A seized Zimbabwe farm is returned, but uncertainty reigns

When the riot police arrived, Zimbabwean farmworker Mary Mhuriyengwe saw her life fall apart as her job and home disappeared in the ruthless land seizures that defined Robert Mugabe's rule.


Mhuriyengwe, 35, watched as police carrying AK-47 rifles released teargas to force white farmer Robert Smart off his land in June 2017 — perhaps the last of 18 years of evictions that helped to trigger the country’s economic collapse.

A widow and mother of two, Mhuriyengwe relied on her work as a general labourer at Smart’s Lesbury Estates farm in Headlands, 160 kilometres (100 miles) east of the capital Harare.

“It’s the only job I had and I had no husband to turn to,” she said, her voice breaking with emotion. “I found myself with nothing.”

To her shock and amazement, Mhuriyengwe is now back at work on the farm and back living in her modest house, after Mugabe was ousted in November and Emmerson Mnangagwa became president.

Smart was allowed to return to his farm within weeks of Mnangagwa’s inauguration, becoming the first — and so far the only — white farmer to be given back his property.

But it is far from certain whether Smart’s case will be a precedent enabling other white farmers and their employees to return.

– White farmers welcome? –

Smart’s farm had been at the centre of a power tussle within the ruling ZANU-PF party involving a close ally of Mugabe — whose sudden fall from power saw the property quickly returned to its owner.

Mnangagwa himself has described Zimbabwe’s land seizures as “irreversible”, and stressed that white farmers would not get their old land back.

Instead, they are being encouraged to take other farms on new 99-year leases as the government seeks to boost the agricultural sector to revive the moribund economy and create jobs.

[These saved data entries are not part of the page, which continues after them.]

(* ===== verification/ProofRequester.v ===== *)
(** * Requesting proofs

    [validity/src/proof_requester.rs]: from a queued request to a witness, to a
    proof requested from the network or the cluster (or mocked on the spot),
    and what becomes of a request that failed. [make_proof_request] is the body
    of a spawned task. *)

From S2P Require Import Prelude.
From S2P Require Import AggregationProgram.
From S2P Require Import ValidityRanges.
From S2P Require Import Interleaving.
From S2P Require Import RequestDb.
From S2P Require Import ValidityTypes.

Section requester.
Context {HO : HashOrder} (config : Config).

Definition validate_external_prover_mode (is_cluster : bool) : outcome unit :=
  ensure (negb is_cluster)
    "The agglayer API requires network proof IDs; SP1_PROVER=cluster is not supported".

(** [Proposer::new] and [OPSuccinctProofRequester::new] check the modes. *)
Definition check_modes : outcome unit :=
  _ ← (if agglayer config then validate_external_prover_mode (cluster config) else Ok tt);
  _ ← ensure (negb (private_stdin config) || (negb (mock config) && negb (cluster config)))
        "PRIVATE_STDIN only applies to SP1 network proof requests; disable mock mode and SP1_PROVER=cluster";
  Ok tt.

Definition new_requester : outcome unit :=
  _ ← ensure (negb (mock config && cluster config))
        "mock and cluster modes are mutually exclusive";
  ensure (negb (cluster config) || has_cluster_config config) "cluster mode requires cluster_config".

Definition is_synchronous_proving : bool := mock config.

(** [OPSuccinctRequest::create_range_request] *)
Definition create_range_request (mode : RequestMode) (start_block end_block : Z)
    (range_vkey_commitment rollup_config_hash l1_chain_id l2_chain_id : Z)
    : Prog OPSuccinctRequest :=
  block_data ← ask (fun e => l2_block_data_range e (as_u64 start_block) (as_u64 end_block));
  now ← ask_now local_now;
  mret (new_range_request now mode start_block end_block range_vkey_commitment
          rollup_config_hash block_data l1_chain_id l2_chain_id).

Definition submit_cluster_proof (request : OPSuccinctRequest)
    (submit_result : ClusterProofRequest + string) : Prog unit :=
  match submit_result with
  | inr e => done (Err e)
  | inl pr =>
      let handle_json := {| proof_id := cp_proof_id pr; proof_output_id := cp_output_id pr |} in
      _ ← execute (fun now => update_request_to_prove_cluster now (id request) handle_json);
      change_handles (insert (id request)
        {| proof_request := pr; consecutive_poll_failures := 0 |})
  end.

Definition range_proof_witnessgen (request : OPSuccinctRequest) : Prog SP1Stdin :=
  host_args ← ask (fun e => host_fetch e (as_u64 (start_block request))
                              (as_u64 (end_block request)) (safe_db_fallback config));
  l1_head ← ask_now (fun e => host_l1_head_hash e host_args);
  _ ← match l1_head with
      | Some l1_head =>
          header ← ask (fun e => get_l1_header e (L1Hash l1_head));
          _ ← execute (fun now => update_l1_head now (id request) (as_i64 (number header)) l1_head);
          mret tt
      | None => mret tt
      end;
  witness ← ask (fun e => host_run e host_args);
  sp1_stdin ← ask (fun e => host_sp1_stdin e witness);
  mret (RangeStdin sp1_stdin).

(** [get_agg_proof_stdin] of utils/host/src/proof.rs *)
Definition get_agg_proof_stdin (proofs : list SP1Proof) (boot_infos : list BootInfoStruct)
    (headers : list Z) (latest_checkpoint_head prover_address : Z) : outcome SP1Stdin :=
  compressed ← with_context "Invalid proof passed as compressed proof!"
    (mapM (fun p => match p with Compressed c => Some c | _ => None end) proofs);
  Ok (AggStdin compressed boot_infos headers latest_checkpoint_head prover_address).

(** One pass of the [for proof in range_proofs] loop. *)
Definition read_range_proof (acc : list BootInfoStruct * list SP1Proof) (r : OPSuccinctRequest)
    : Prog (list BootInfoStruct * list SP1Proof) :=
  bytes ← done (with_context "Range proof is missing proof data." (proof r));
  proof_with_pv ← ask (fun e => map_err (fun _ => "Failed to deserialize range proof")
                                  (deserialize_proof e bytes));
  boot_info ← ask (fun e => read_boot_info e (public_values proof_with_pv));
  mret (acc.1 ++ [boot_info], acc.2 ++ [sp1_proof proof_with_pv]).

Definition agg_proof_witnessgen (start_block end_block checkpointed_l1_block_hash : Z)
    (l1_chain_id l2_chain_id prover_address : Z) : Prog SP1Stdin :=
  range_proofs ← query_one (get_complete_aggregation_range_proofs (commitments config)
                              l1_chain_id l2_chain_id start_block end_block);
  read ← fold range_proofs ([], []) read_range_proof;
  headers ← ask (fun e => map_err (fun _ => "Failed to get header preimages")
                   (get_header_preimages e read.1 checkpointed_l1_block_hash));
  done (map_err (fun _ => "Failed to get agg proof stdin")
    (get_agg_proof_stdin read.2 read.1 headers checkpointed_l1_block_hash prover_address)).

Definition request_range_proof (stdin : SP1Stdin) : Prog Z :=
  _ ← done (ensure (has_network_prover config) "network_prover required for request_range_proof");
  ask (fun e => network_prove e {|
    nr_program := Range; nr_stdin := stdin; nr_mode := CompressedMode;
    nr_strategy := range_strategy config; nr_skip_simulation := true;
    nr_timeout := proving_timeout config; nr_min_auction_period := min_auction_period config;
    nr_max_price_per_pgu := max_price_per_pgu config;
    nr_cycle_limit := range_cycle_limit config; nr_gas_limit := range_gas_limit config;
    nr_private_stdin := private_stdin config; nr_whitelist := whitelist config |}).

Definition request_agg_proof (stdin : SP1Stdin) : Prog Z :=
  _ ← done (ensure (has_network_prover config) "network_prover required for request_agg_proof");
  ask (fun e => network_prove e {|
    nr_program := Aggregation; nr_stdin := stdin; nr_mode := agg_mode config;
    nr_strategy := agg_strategy config; nr_skip_simulation := false;
    nr_timeout := proving_timeout config; nr_min_auction_period := min_auction_period config;
    nr_max_price_per_pgu := max_price_per_pgu config;
    nr_cycle_limit := agg_cycle_limit config; nr_gas_limit := agg_gas_limit config;
    nr_private_stdin := private_stdin config; nr_whitelist := whitelist config |}).

(** [RequestExecutionStatistics::new] of validity/src/types.rs; the [keys] are
    the names the client programs give their precompiles. *)
Definition new_statistics (execution_report : ExecutionReport) : RequestExecutionStatistics :=
  let get_cycles key := default 0 (cycle_tracker execution_report key) in {|
  total_instruction_cycles := total_instruction_count execution_report;
  total_sp1_gas := default 0 (gas execution_report);
  block_execution_cycles := get_cycles "block-execution";
  oracle_verify_cycles := get_cycles "oracle-verify";
  derivation_cycles := get_cycles "payload-derivation";
  blob_verification_cycles := get_cycles "blob-verification";
  bn_add_cycles := get_cycles "precompile-bn-add";
  bn_mul_cycles := get_cycles "precompile-bn-mul";
  bn_pair_cycles := get_cycles "precompile-bn-pair";
  kzg_eval_cycles := get_cycles "precompile-kzg-eval";
  ec_recover_cycles := get_cycles "precompile-ec-recover";
  p256_verify_cycles := get_cycles "precompile-p256-verify" |}.

Definition generate_mock_range_proof (request : OPSuccinctRequest) (stdin : SP1Stdin)
    : Prog SP1ProofWithPublicValues :=
  _ ← done (ensure (has_network_prover config) "network_prover required for generate_mock_range_proof");
  report ← ask (fun e => network_execute e Range stdin);
  let '(pv, report, execution_duration) := report in
  _ ← execute (fun _ => insert_execution_statistics (id request) (new_statistics report)
                          (as_i64 execution_duration));
  ask_now (fun e => create_mock_proof e Range pv CompressedMode).

Definition generate_mock_agg_proof (request : OPSuccinctRequest) (stdin : SP1Stdin)
    : Prog SP1ProofWithPublicValues :=
  _ ← done (ensure (has_network_prover config) "network_prover required for generate_mock_agg_proof");
  report ← ask (fun e => network_execute e Aggregation stdin);
  let '(pv, report, execution_duration) := report in
  _ ← execute (fun _ => insert_execution_statistics (id request) (new_statistics report)
                          (as_i64 execution_duration));
  ask_now (fun e => create_mock_proof e Aggregation pv (agg_mode config)).

(** The [vec!] of two halves. *)
Definition split_request (request : OPSuccinctRequest) (l1_chain_id l2_chain_id : Z)
    : Prog (list OPSuccinctRequest) :=
  let mid_block := Z.quot (as_i64 (start_block request + end_block request)) 2 in
  first ← create_range_request (mode request) (start_block request) mid_block
            (c_range_vkey_commitment (commitments config))
            (c_rollup_config_hash (commitments config)) (as_i64 l1_chain_id) (as_i64 l2_chain_id);
  second ← create_range_request (mode request) mid_block (end_block request)
             (c_range_vkey_commitment (commitments config))
             (c_rollup_config_hash (commitments config)) (as_i64 l1_chain_id) (as_i64 l2_chain_id);
  mret [first; second].

Definition handle_failed_request (request : OPSuccinctRequest) (execution_status : Z) : Prog unit :=
  gone ← query_one (is_request_invalidated (id request));
  if gone : bool then
    _ ← execute (fun now => finish_invalidated_request now (id request)); mret tt
  else
    _ ← execute (fun now => update_request_status now (id request) Failed);
    l1_chain_id_ ← ask l1_get_chain_id;
    l2_chain_id_ ← ask l2_get_chain_id;
    if (1 <? as_i64 (end_block request - start_block request)) && bool_decide (req_type request = Range) then
      num_failed_requests ← query (fetch_failed_request_count_by_block_range (commitments config)
        (l1_chain_id request) (l2_chain_id request) (start_block request) (end_block request));
      if (2 <? num_failed_requests) || (execution_status =? ExecutionStatus_Unexecutable) then
        new_requests ← split_request request l1_chain_id_ l2_chain_id_;
        execute (fun _ => insert_requests new_requests)
      else mret tt
    else mret tt.

Definition handle_cancelled_request (request : OPSuccinctRequest) : Prog unit :=
  _ ← execute (fun now => update_request_status now (id request) Cancelled); mret tt.

Definition generate_proof_stdin (request : OPSuccinctRequest) : Prog SP1Stdin :=
  match req_type request with
  | Range => range_proof_witnessgen request
  | Aggregation =>
      hash ← done (with_context "Aggregation proof has no checkpointed block."
                     (checkpointed_l1_block_hash request));
      prover ← done (with_context "Prover address must be set for aggregation proofs."
                       (prover_address request));
      agg_proof_witnessgen (start_block request) (end_block request) hash
        (l1_chain_id request) (l2_chain_id request) prover
  end.

Definition store_completed_proof (request_id proof : Z) : Prog unit :=
  stored ← execute (fun now => update_proof_to_complete now request_id proof);
  if stored : bool then mret tt
  else
    finished ← execute (fun now => finish_invalidated_request now request_id);
    if finished : bool then mret tt
    else done (Err "Request could not transition to Complete").

(** [DriverDBClient::try_start_witness_generation]: the request is read before
    the transaction. *)
Definition try_start_witness_generation (i max_witnesses max_proofs : Z) : Prog bool :=
  request ← query_one (fetch_request i);
  execute (fun now => admit_request now request max_witnesses max_proofs).

(** The three ways to go on from a witness. *)
Definition finish_mock (request : OPSuccinctRequest) (stdin : SP1Stdin) : Prog unit :=
  bytes ← match req_type request with
          | Range =>
              proof ← generate_mock_range_proof request stdin;
              ask (fun e => serialize_proof e proof)
          | Aggregation =>
              proof ← generate_mock_agg_proof request stdin;
              ask (fun e => if agglayer config then serialize_proof_be e proof
                            else Ok (ValidityTypes.proof_bytes e proof))
          end;
  store_completed_proof (id request) bytes.

Definition finish_cluster (request : OPSuccinctRequest) (stdin : SP1Stdin) : Prog unit :=
  _ ← done (ensure (has_cluster_config config) "cluster_config required");
  result ← catch (ask (fun e => cluster_create_request e stdin));
  submit_cluster_proof request result.

Definition finish_network (request : OPSuccinctRequest) (stdin : SP1Stdin) : Prog unit :=
  proof_id ← match req_type request with
             | Range => request_range_proof stdin
             | Aggregation => request_agg_proof stdin
             end;
  _ ← execute (fun now => update_request_to_prove now (id request) proof_id);
  mret tt.

(** [make_proof_request] after the admission. *)
Definition make_admitted_request (request : OPSuccinctRequest) : Prog unit :=
  started ← ask_now unix_now;
  stdin ← generate_proof_stdin request;
  ended ← ask_now unix_now;
  _ ← execute (fun now => update_witnessgen_duration now (id request)
                            (as_i64 (saturating_sub ended started)));
  gone ← query_one (is_request_invalidated (id request));
  if gone : bool then
    _ ← execute (fun now => finish_invalidated_request now (id request)); mret tt
  else
    _ ← (if mock config
         then _ ← execute (fun now => update_request_status now (id request) Execution); mret tt
         else mret tt);
    if mock config then finish_mock request stdin
    else if cluster config then finish_cluster request stdin
    else finish_network request stdin.

Definition make_proof_request (request : OPSuccinctRequest) (max_witnesses max_proofs : Z)
    : Prog unit :=
  admitted ← try_start_witness_generation (id request) max_witnesses max_proofs;
  if admitted : bool then make_admitted_request request else mret tt.
End requester.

Evicted white farmers may also receive cash compensation — but where the money would come from is unclear.

Zimbabwe’s often-violent land reform programme started in 2000, with thousands of farmers forced off their land by mobs or evicted.

Mugabe said the reforms would help black people impoverished by British colonial rule.

But critics blame the land redistribution for the collapse in agricultural production that led to Zimbabwe’s economy being wrecked by hyper-inflation, mass unemployment and emigration.

Many of the seized farms were given to Mugabe’s loyalists or fell into disrepair.

Now other white farmers and their employees are waiting to see if Smart’s case offers them any hope.

“There might be changes in future but as things stand, there is absolutely no change,” former cattle rancher Mike Clark told AFP.

Ben Gilpin, director of the Commercial Farmers’ Union, said he was not aware of any other farmers yet allowed back on their land.

– Fled in terror –

Whatever the fate of other farms, Mhuriyengwe smiled as she watched a tractor leaving the shed to plant a potato crop.

Smart has already recalled 40 of his 300 permanent and casual workers, and has prepared the first five hectares (12-acres) of his 120-hectare farm for potatoes.

“It pained us when Mr Smart was evicted and we were ordered to leave,” said Mhuriyengwe who was among families forced to seek shelter in nearby mountains.

Mhuriyengwe’s daughters attended school on the farm where Smart also ran a clinic for his workers and families.

“Imagine the trauma for the children coming to school from the bush and not knowing whether their parents will still be there after school,” teacher Tecla Muyeye said.

“For some time, the farm resembled a war zone. The occupiers fired guns to scare away the farmworkers and we did not know how it was going to end.”

Workers organised a homecoming party for Smart, breaking into song when he arrived accompanied by security provided by the government.

He found the family’s house stripped of furniture and much of his farm equipment and supplies stolen.

But Smart, who inherited the farm from his father in 1965 and is grooming his son to take over, is determined to be upbeat.

“There was a feeling of joy that we were allowed to come back,” he said.

“It is about the three generations of us and the guys who work here.”